§ Exercise goal: Copy each line of the following material that has the string "JsError".

--- START ---

(** X4.  Whatever the requests settle to, [generateWithRetry] with
    [retries >= 1] makes at least one request and at most [retries]; having
    made [r] requests it has waited [1000 * (2 ^ (r - 1) - 1)] ms in all, at
    most [1000 * (2 ^ (retries - 1) - 1)] ms: 3000 ms for the default of 3. *)
Theorem generateWithRetry_bounds
    (generateContent : nat -> JsError + Response) (retries : nat) :
  1 <= retries ->
  1 <= requests (snd (generateWithRetry generateContent retries)) <= retries /\
  totalWait (snd (generateWithRetry generateContent retries))
  = 1000 * (2 ^ (requests (snd (generateWithRetry generateContent retries)) - 1)
            - 1) /\
  totalWait (snd (generateWithRetry generateContent retries))
  <= 1000 * (2 ^ (retries - 1) - 1).
Proof.
  intros Hr. destruct retries as [|remaining]; [lia |].
  unfold generateWithRetry.
  destruct (RetrySpec.retry_loop_spec generateContent (S remaining)
              remaining 0 eq_refl) as (k & Hk & -> & _ & _).
  cbn [snd]. rewrite Nat.sub_0_r, backoff_requests, backoff_totalWait.
  cbn [Nat.pow]. replace (S k - 1) with k by lia.
  split; [lia |]. split; [lia |].
  assert (2 ^ k <= 2 ^ (S remaining - 1))
    by (apply Nat.pow_le_mono_r; lia).
  lia.
Qed.

(** The service is unavailable at every request. *)
Definition unavailable (i : nat) : JsError + Response :=
  inl (Error "got status: 503 Service Unavailable").

Lemma generateWithRetry_bounds_witness :
  1 <= requests (snd (generateWithRetry unavailable 3)) <= 3 /\
  totalWait (snd (generateWithRetry unavailable 3)) = 3000.
Proof.
  destruct (generateWithRetry_bounds unavailable 3)
    as (Hreq & Hwait & _); [lia |].
  split; [exact Hreq | exact Hwait].
Defined.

--- END ---

§ Response box:
    (generateContent : nat -> JsError + Response) (retries : nat) :
Definition unavailable (i : nat) : JsError + Response :=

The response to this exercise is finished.